• **What you should do**
Report back each line of the records that contains the string "lower".

• **Dataset content**
>>>

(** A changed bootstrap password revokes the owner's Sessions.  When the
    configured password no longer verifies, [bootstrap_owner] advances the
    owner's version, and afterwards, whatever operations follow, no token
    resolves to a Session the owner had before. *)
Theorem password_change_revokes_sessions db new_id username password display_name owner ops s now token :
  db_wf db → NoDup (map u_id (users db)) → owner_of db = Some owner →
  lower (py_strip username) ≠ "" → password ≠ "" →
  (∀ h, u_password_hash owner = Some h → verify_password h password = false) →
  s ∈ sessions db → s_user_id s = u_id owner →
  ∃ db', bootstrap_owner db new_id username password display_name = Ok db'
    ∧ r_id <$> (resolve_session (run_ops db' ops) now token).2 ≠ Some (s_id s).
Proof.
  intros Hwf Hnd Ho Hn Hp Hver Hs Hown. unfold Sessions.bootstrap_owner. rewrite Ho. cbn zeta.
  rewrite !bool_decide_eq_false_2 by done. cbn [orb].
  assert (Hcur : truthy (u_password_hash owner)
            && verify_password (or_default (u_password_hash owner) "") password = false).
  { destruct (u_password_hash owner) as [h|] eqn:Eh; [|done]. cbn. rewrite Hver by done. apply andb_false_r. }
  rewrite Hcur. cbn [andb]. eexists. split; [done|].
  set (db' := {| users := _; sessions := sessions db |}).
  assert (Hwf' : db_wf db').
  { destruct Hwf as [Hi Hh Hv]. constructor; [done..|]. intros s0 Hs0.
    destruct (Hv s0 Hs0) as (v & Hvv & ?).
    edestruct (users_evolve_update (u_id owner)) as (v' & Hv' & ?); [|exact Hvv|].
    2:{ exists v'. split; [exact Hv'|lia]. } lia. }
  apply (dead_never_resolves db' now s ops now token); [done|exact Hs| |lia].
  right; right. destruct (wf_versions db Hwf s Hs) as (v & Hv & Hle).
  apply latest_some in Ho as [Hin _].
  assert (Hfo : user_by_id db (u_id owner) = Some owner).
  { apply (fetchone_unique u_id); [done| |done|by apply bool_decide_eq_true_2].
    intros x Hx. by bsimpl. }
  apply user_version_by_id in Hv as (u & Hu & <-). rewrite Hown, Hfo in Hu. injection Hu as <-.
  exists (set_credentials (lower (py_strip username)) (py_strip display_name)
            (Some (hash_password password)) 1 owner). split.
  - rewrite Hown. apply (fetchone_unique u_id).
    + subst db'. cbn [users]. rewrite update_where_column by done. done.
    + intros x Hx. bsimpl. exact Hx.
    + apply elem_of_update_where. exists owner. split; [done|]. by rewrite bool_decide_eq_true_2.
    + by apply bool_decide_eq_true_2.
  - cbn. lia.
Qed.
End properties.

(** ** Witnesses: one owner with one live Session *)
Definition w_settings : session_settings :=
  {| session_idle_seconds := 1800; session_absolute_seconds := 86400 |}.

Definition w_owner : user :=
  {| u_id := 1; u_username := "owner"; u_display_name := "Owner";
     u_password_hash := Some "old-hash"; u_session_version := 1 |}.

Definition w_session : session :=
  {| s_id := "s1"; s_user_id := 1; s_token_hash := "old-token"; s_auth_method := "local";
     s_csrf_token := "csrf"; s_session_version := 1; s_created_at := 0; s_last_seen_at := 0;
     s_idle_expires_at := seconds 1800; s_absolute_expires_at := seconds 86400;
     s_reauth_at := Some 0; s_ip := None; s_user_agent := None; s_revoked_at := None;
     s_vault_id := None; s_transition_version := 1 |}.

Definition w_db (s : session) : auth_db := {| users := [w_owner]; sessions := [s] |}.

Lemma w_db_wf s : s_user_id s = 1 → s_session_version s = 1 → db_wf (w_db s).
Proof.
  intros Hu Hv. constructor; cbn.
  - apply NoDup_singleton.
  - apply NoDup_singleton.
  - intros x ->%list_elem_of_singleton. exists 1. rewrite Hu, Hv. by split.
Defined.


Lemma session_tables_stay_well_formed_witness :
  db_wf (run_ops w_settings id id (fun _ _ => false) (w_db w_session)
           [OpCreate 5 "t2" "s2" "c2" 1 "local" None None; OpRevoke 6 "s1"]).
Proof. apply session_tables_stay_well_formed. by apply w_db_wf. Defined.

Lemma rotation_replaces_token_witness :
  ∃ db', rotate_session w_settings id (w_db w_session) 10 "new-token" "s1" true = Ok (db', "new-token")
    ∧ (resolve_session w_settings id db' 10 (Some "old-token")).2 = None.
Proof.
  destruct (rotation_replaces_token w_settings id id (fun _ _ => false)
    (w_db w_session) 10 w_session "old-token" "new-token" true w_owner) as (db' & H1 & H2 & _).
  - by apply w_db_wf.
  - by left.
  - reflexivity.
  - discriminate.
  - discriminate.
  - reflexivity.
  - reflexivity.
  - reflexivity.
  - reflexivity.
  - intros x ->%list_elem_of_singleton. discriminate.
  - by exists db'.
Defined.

<<<
>>>

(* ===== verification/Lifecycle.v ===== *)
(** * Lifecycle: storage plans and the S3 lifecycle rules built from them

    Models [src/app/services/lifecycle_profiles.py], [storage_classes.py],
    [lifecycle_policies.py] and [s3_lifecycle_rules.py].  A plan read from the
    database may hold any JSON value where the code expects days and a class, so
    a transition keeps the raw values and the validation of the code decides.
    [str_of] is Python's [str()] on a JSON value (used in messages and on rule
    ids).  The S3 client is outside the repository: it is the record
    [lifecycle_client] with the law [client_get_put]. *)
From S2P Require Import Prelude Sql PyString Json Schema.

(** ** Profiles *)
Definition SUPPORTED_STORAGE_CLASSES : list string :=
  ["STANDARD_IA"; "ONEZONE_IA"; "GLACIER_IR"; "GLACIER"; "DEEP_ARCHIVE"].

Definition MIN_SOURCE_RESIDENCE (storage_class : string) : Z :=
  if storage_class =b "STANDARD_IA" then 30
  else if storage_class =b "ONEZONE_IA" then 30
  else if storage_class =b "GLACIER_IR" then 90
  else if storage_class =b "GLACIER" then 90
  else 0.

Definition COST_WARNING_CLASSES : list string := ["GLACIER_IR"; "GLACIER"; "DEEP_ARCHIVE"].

<<<
>>>

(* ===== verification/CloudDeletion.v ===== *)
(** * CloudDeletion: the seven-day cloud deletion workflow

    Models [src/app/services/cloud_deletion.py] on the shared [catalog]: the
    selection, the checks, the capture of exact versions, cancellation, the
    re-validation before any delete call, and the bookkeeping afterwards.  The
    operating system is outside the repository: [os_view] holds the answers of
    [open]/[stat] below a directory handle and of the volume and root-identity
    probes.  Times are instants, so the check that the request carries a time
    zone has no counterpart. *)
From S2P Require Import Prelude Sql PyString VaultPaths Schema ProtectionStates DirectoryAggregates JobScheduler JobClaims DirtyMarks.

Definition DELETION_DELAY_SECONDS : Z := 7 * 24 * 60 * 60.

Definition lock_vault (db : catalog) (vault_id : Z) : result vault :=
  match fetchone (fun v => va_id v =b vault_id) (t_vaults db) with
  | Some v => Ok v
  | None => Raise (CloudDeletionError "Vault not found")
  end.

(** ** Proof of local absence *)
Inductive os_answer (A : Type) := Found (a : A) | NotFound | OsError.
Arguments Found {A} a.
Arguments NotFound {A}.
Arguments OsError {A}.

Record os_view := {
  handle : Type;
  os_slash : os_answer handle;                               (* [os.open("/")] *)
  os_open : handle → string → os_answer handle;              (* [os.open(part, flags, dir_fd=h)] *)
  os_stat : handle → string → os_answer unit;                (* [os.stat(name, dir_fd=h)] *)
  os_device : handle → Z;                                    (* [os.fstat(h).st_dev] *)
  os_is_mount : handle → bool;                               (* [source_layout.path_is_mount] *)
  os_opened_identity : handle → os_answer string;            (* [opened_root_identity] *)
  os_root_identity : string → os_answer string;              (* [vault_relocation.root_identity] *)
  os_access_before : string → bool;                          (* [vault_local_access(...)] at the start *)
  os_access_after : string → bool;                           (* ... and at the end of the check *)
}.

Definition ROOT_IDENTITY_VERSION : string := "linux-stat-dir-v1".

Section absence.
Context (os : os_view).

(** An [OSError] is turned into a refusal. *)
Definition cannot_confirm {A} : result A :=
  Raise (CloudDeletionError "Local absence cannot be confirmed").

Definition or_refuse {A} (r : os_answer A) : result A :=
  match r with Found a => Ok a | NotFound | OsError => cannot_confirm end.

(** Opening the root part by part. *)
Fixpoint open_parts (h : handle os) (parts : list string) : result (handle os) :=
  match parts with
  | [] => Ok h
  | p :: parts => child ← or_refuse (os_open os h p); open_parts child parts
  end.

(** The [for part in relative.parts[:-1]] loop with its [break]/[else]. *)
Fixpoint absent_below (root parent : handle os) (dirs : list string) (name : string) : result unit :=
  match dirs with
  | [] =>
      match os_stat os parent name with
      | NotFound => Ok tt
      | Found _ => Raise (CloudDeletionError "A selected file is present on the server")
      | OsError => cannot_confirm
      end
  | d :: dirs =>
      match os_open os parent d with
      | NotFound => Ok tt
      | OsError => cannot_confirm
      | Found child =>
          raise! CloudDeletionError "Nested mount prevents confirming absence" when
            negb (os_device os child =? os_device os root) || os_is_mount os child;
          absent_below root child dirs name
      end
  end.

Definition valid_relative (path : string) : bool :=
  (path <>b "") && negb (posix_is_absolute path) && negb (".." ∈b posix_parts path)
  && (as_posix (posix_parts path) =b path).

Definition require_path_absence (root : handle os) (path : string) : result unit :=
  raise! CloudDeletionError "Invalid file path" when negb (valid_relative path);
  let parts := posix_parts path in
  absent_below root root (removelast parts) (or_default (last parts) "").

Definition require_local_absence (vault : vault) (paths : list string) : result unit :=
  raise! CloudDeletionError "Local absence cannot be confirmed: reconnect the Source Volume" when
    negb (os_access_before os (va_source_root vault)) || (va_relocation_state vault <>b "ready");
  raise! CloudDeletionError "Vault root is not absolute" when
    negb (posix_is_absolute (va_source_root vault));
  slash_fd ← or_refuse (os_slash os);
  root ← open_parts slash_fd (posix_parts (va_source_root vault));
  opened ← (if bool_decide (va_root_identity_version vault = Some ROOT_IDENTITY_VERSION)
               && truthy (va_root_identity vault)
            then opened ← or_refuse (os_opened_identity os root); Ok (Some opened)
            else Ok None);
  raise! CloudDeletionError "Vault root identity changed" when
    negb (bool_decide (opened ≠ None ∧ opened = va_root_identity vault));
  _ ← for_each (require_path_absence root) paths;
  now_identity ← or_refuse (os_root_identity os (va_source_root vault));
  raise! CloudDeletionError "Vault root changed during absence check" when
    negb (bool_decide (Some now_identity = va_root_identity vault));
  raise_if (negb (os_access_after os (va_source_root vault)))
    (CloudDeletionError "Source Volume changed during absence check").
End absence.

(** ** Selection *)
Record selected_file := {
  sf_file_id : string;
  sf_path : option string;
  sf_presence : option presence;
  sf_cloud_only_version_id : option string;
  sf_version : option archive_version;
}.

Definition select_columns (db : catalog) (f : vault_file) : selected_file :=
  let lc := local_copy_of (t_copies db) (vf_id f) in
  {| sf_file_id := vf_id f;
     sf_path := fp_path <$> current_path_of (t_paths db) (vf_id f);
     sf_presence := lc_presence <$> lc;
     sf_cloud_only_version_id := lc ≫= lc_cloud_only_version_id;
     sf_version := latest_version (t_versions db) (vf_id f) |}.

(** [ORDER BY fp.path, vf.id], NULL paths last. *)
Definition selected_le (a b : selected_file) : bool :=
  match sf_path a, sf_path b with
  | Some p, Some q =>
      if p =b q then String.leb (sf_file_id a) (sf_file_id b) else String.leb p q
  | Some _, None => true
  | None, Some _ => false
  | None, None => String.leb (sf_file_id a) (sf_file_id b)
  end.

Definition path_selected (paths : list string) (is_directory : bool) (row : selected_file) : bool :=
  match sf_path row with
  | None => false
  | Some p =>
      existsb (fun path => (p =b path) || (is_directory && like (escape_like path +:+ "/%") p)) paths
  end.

<<<

• **Answer for the task**
  lower (py_strip username) ≠ "" → password ≠ "" →
  exists (set_credentials (lower (py_strip username)) (py_strip display_name)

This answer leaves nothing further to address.